--- START ---

(** A number that is an integer, as that integer; [None] for fractions,
    infinities and [NaN].  This is the test a typed array applies to a
    numeric property key. *)
Definition to_int (v : number) : option Z :=
  match Prim2SF v with
  | S754_zero _ => Some 0%Z
  | S754_finite s m e =>
      let a :=
        if (0 <=? e)%Z then Some (Z.shiftl (Zpos m) e)
        else
          let q := Z.shiftr (Zpos m) (- e) in
          if (Z.shiftl q (- e) =? Zpos m)%Z then Some q else None in
      option_map (fun q => if s then (- q)%Z else q) a
  | _ => None
  end.

(** ** Arrays *)

(** Reading a number out of an array: a missing element is [undefined],
    which every arithmetic operator turns into [NaN]. *)
Definition get_num (a : list number) (i : nat) : number :=
  default nan (a !! i).

(** Reading an object out of an array and then one of its properties: a
    missing element is [undefined] and the property read throws. *)
Definition get_obj {A} (a : list A) (i : nat) : completion A :=
  match a !! i with
  | Some v => Normal v
  | None => Throw TypeError
  end.

(** Writing into an ordinary array: past the end the array grows, and the
    elements skipped over read as [undefined]. *)
Definition set_num (a : list number) (i : nat) (v : number) : list number :=
  if (i <? length a)%nat then <[i := v]> a
  else a ++ replicate (i - length a) nan ++ [v].

(** ** The [Math] object *)

Definition Math_PI : number := 0x1.921fb54442d18p+1%float.

Definition Math_abs (v : number) : number := abs v.

Definition Math_sqrt (v : number) : number := sqrt v.

Definition Math_max (a b : number) : number :=
  if is_nan a || is_nan b then nan
  else if (a <? b)%float then b
  else if (b <? a)%float then a
  else if get_sign a then b else a.

Definition Math_min (a b : number) : number :=
  if is_nan a || is_nan b then nan
  else if (a <? b)%float then a
  else if (b <? a)%float then b
  else if get_sign a then a else b.

Definition Math_floor (v : number) : number :=
  match Prim2SF v with
  | S754_finite s m e =>
      if (0 <=? e)%Z then v
      else
        let q := Z.shiftr (Zpos m) (- e) in
        if (Z.shiftl q (- e) =? Zpos m)%Z then v
        else if s then (- of_int (q + 1))%float else of_int q
  | _ => v
  end.

Definition Math_ceil (v : number) : number :=
  match Prim2SF v with
  | S754_finite s m e =>
      if (0 <=? e)%Z then v
      else
        let q := Z.shiftr (Zpos m) (- e) in
        if (Z.shiftl q (- e) =? Zpos m)%Z then v
        else if s then (- of_int q)%float else of_int (q + 1)
  | _ => v
  end.

(** The functions whose results the language leaves to the implementation
    ("implementation-approximated"); [**] is [pow]. *)
Record MathLib := {
  Math_cos : number -> number;
  Math_sin : number -> number;
  Math_atan2 : number -> number -> number;
  Math_hypot : number -> number -> number;
  Math_pow : number -> number -> number;
}.

(** ** Typed arrays *)

(** The binary32 value nearest to a number (ties to even), as
    [Float32Array] stores it. *)
Definition fround (v : number) : number :=
  match Prim2SF v with
  | S754_finite s m e => SF2Prim (binary_round 24 128 s m e)
  | _ => v
  end.

(** Reading a typed array at an integer: outside the array the result is
    [undefined]. *)
Definition ta_get (a : list number) (k : Z) : number :=
  if (k <? 0)%Z then nan else default nan (a !! Z.to_nat k).

(** Writing a [Float32Array] at an integer: outside the array nothing
    happens. *)
Definition f32_set (a : list number) (k : Z) (v : number) : list number :=
  if (k <? 0)%Z then a else <[Z.to_nat k := fround v]> a.

(** A [Uint8Array] holds integers; reading and writing at an integer. *)
Definition u8_get (a : list Z) (k : Z) : Z :=
  if (k <? 0)%Z then 0%Z else default 0%Z (a !! Z.to_nat k).

Definition u8_set (a : list Z) (k : Z) (v : Z) : list Z :=
  if (k <? 0)%Z then a else <[Z.to_nat k := (v mod 256)%Z]> a.

End JS.

Notation "'let!' x ':=' c 'in' k" := (JS.bind c (fun x => k))
  (at level 10, x pattern, c at level 200, k at level 200).

(* ===================================================================== *)
(** * A reference [Math] library                                          *)
(* ===================================================================== *)

(** The language fixes the results of [cos], [sin], [atan2], [hypot] and
    [pow] only at special arguments and leaves the rest to the engine.
    The general theorems below hold for every [MathLib]; the concrete runs
    use this one, built from power series in binary64 arithmetic. *)

Module RefMath.
Import JS.

Local Open Scope float_scope.

Definition TWO_PI : number := 2 * Math_PI.
Definition HALF_PI : number := Math_PI / 2.
Definition LN2 : number := 0x1.62e42fefa39efp-1.

(** [acc + t1 + t2 + ...] where [t(j+1) = tj * q / ((k+2j+1) * (k+2j+2))]. *)
Fixpoint factorialSeries (fuel : nat) (k term acc q : number) : number :=
  match fuel with
  | O => acc
  | S fuel' =>
      let term' := term * q / ((k + 1) * (k + 2)) in
      factorialSeries fuel' (k + 2) term' (acc + term') q
  end.

(** [acc + p/k + p*q/(k+2) + p*q^2/(k+4) + ...] *)
Fixpoint oddSeries (fuel : nat) (k p acc q : number) : number :=
  match fuel with
  | O => acc
  | S fuel' => oddSeries fuel' (k + 2) (p * q) (acc + p / k) q
  end.

Definition reduceAngle (v : number) : number :=
  v - TWO_PI * Math_floor (v / TWO_PI + 0.5).

Definition sin (v : number) : number :=
  if is_nan v || is_infinity v then nan
  else if is_zero v then v
  else let r := reduceAngle v in factorialSeries 24 1 r r (- (r * r)).

Definition cos (v : number) : number :=
  if is_nan v || is_infinity v then nan
  else let r := reduceAngle v in factorialSeries 24 0 1 1 (- (r * r)).

Definition halveTangent (z : number) : number := z / (1 + sqrt (1 + z * z)).

Definition atanSmall (z : number) : number :=
  let t := halveTangent (halveTangent z) in
  4 * oddSeries 24 1 t 0 (- (t * t)).

Definition atan (z : number) : number :=
  if is_nan z then nan
  else if is_zero z then z
  else if 1 <? z then HALF_PI - atanSmall (1 / z)
  else if z <? -1 then - HALF_PI - atanSmall (1 / z)
  else atanSmall z.

Definition atan2 (b a : number) : number :=
  if is_nan a || is_nan b then nan
  else if is_infinity a && is_infinity b then
    let q := if get_sign a then 3 * (Math_PI / 4) else Math_PI / 4 in
    if get_sign b then - q else q
  else if is_zero a then
    if is_zero b then
      (if get_sign a then (if get_sign b then - Math_PI else Math_PI) else b)
    else if get_sign b then - HALF_PI else HALF_PI
  else if get_sign a then
    (if get_sign b then atan (b / a) - Math_PI else atan (b / a) + Math_PI)
  else atan (b / a).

--- END ---

◆ Your goal ◆
Copy all the records above exactly, missing none.

◆ Solved exercise ◆
(** A number that is an integer, as that integer; [None] for fractions,
    infinities and [NaN].  This is the test a typed array applies to a
    numeric property key. *)
Definition to_int (v : number) : option Z :=
  match Prim2SF v with
  | S754_zero _ => Some 0%Z
  | S754_finite s m e =>
      let a :=
        if (0 <=? e)%Z then Some (Z.shiftl (Zpos m) e)
        else
          let q := Z.shiftr (Zpos m) (- e) in
          if (Z.shiftl q (- e) =? Zpos m)%Z then Some q else None in
      option_map (fun q => if s then (- q)%Z else q) a
  | _ => None
  end.

(** ** Arrays *)

(** Reading a number out of an array: a missing element is [undefined],
    which every arithmetic operator turns into [NaN]. *)
Definition get_num (a : list number) (i : nat) : number :=
  default nan (a !! i).

(** Reading an object out of an array and then one of its properties: a
    missing element is [undefined] and the property read throws. *)
Definition get_obj {A} (a : list A) (i : nat) : completion A :=
  match a !! i with
  | Some v => Normal v
  | None => Throw TypeError
  end.

(** Writing into an ordinary array: past the end the array grows, and the
    elements skipped over read as [undefined]. *)
Definition set_num (a : list number) (i : nat) (v : number) : list number :=
  if (i <? length a)%nat then <[i := v]> a
  else a ++ replicate (i - length a) nan ++ [v].

(** ** The [Math] object *)

Definition Math_PI : number := 0x1.921fb54442d18p+1%float.

Definition Math_abs (v : number) : number := abs v.

Definition Math_sqrt (v : number) : number := sqrt v.

Definition Math_max (a b : number) : number :=
  if is_nan a || is_nan b then nan
  else if (a <? b)%float then b
  else if (b <? a)%float then a
  else if get_sign a then b else a.

Definition Math_min (a b : number) : number :=
  if is_nan a || is_nan b then nan
  else if (a <? b)%float then a
  else if (b <? a)%float then b
  else if get_sign a then a else b.

Definition Math_floor (v : number) : number :=
  match Prim2SF v with
  | S754_finite s m e =>
      if (0 <=? e)%Z then v
      else
        let q := Z.shiftr (Zpos m) (- e) in
        if (Z.shiftl q (- e) =? Zpos m)%Z then v
        else if s then (- of_int (q + 1))%float else of_int q
  | _ => v
  end.

Definition Math_ceil (v : number) : number :=
  match Prim2SF v with
  | S754_finite s m e =>
      if (0 <=? e)%Z then v
      else
        let q := Z.shiftr (Zpos m) (- e) in
        if (Z.shiftl q (- e) =? Zpos m)%Z then v
        else if s then (- of_int q)%float else of_int (q + 1)
  | _ => v
  end.

(** The functions whose results the language leaves to the implementation
    ("implementation-approximated"); [**] is [pow]. *)
Record MathLib := {
  Math_cos : number -> number;
  Math_sin : number -> number;
  Math_atan2 : number -> number -> number;
  Math_hypot : number -> number -> number;
  Math_pow : number -> number -> number;
}.

(** ** Typed arrays *)

(** The binary32 value nearest to a number (ties to even), as
    [Float32Array] stores it. *)
Definition fround (v : number) : number :=
  match Prim2SF v with
  | S754_finite s m e => SF2Prim (binary_round 24 128 s m e)
  | _ => v
  end.

(** Reading a typed array at an integer: outside the array the result is
    [undefined]. *)
Definition ta_get (a : list number) (k : Z) : number :=
  if (k <? 0)%Z then nan else default nan (a !! Z.to_nat k).

(** Writing a [Float32Array] at an integer: outside the array nothing
    happens. *)
Definition f32_set (a : list number) (k : Z) (v : number) : list number :=
  if (k <? 0)%Z then a else <[Z.to_nat k := fround v]> a.

(** A [Uint8Array] holds integers; reading and writing at an integer. *)
Definition u8_get (a : list Z) (k : Z) : Z :=
  if (k <? 0)%Z then 0%Z else default 0%Z (a !! Z.to_nat k).

Definition u8_set (a : list Z) (k : Z) (v : Z) : list Z :=
  if (k <? 0)%Z then a else <[Z.to_nat k := (v mod 256)%Z]> a.

End JS.

Notation "'let!' x ':=' c 'in' k" := (JS.bind c (fun x => k))
  (at level 10, x pattern, c at level 200, k at level 200).

(* ===================================================================== *)
(** * A reference [Math] library                                          *)
(* ===================================================================== *)

(** The language fixes the results of [cos], [sin], [atan2], [hypot] and
    [pow] only at special arguments and leaves the rest to the engine.
    The general theorems below hold for every [MathLib]; the concrete runs
    use this one, built from power series in binary64 arithmetic. *)

Module RefMath.
Import JS.

Local Open Scope float_scope.

Definition TWO_PI : number := 2 * Math_PI.
Definition HALF_PI : number := Math_PI / 2.
Definition LN2 : number := 0x1.62e42fefa39efp-1.

(** [acc + t1 + t2 + ...] where [t(j+1) = tj * q / ((k+2j+1) * (k+2j+2))]. *)
Fixpoint factorialSeries (fuel : nat) (k term acc q : number) : number :=
  match fuel with
  | O => acc
  | S fuel' =>
      let term' := term * q / ((k + 1) * (k + 2)) in
      factorialSeries fuel' (k + 2) term' (acc + term') q
  end.

(** [acc + p/k + p*q/(k+2) + p*q^2/(k+4) + ...] *)
Fixpoint oddSeries (fuel : nat) (k p acc q : number) : number :=
  match fuel with
  | O => acc
  | S fuel' => oddSeries fuel' (k + 2) (p * q) (acc + p / k) q
  end.

Definition reduceAngle (v : number) : number :=
  v - TWO_PI * Math_floor (v / TWO_PI + 0.5).

Definition sin (v : number) : number :=
  if is_nan v || is_infinity v then nan
  else if is_zero v then v
  else let r := reduceAngle v in factorialSeries 24 1 r r (- (r * r)).

Definition cos (v : number) : number :=
  if is_nan v || is_infinity v then nan
  else let r := reduceAngle v in factorialSeries 24 0 1 1 (- (r * r)).

Definition halveTangent (z : number) : number := z / (1 + sqrt (1 + z * z)).

Definition atanSmall (z : number) : number :=
  let t := halveTangent (halveTangent z) in
  4 * oddSeries 24 1 t 0 (- (t * t)).

Definition atan (z : number) : number :=
  if is_nan z then nan
  else if is_zero z then z
  else if 1 <? z then HALF_PI - atanSmall (1 / z)
  else if z <? -1 then - HALF_PI - atanSmall (1 / z)
  else atanSmall z.

Definition atan2 (b a : number) : number :=
  if is_nan a || is_nan b then nan
  else if is_infinity a && is_infinity b then
    let q := if get_sign a then 3 * (Math_PI / 4) else Math_PI / 4 in
    if get_sign b then - q else q
  else if is_zero a then
    if is_zero b then
      (if get_sign a then (if get_sign b then - Math_PI else Math_PI) else b)
    else if get_sign b then - HALF_PI else HALF_PI
  else if get_sign a then
    (if get_sign b then atan (b / a) - Math_PI else atan (b / a) + Math_PI)
  else atan (b / a).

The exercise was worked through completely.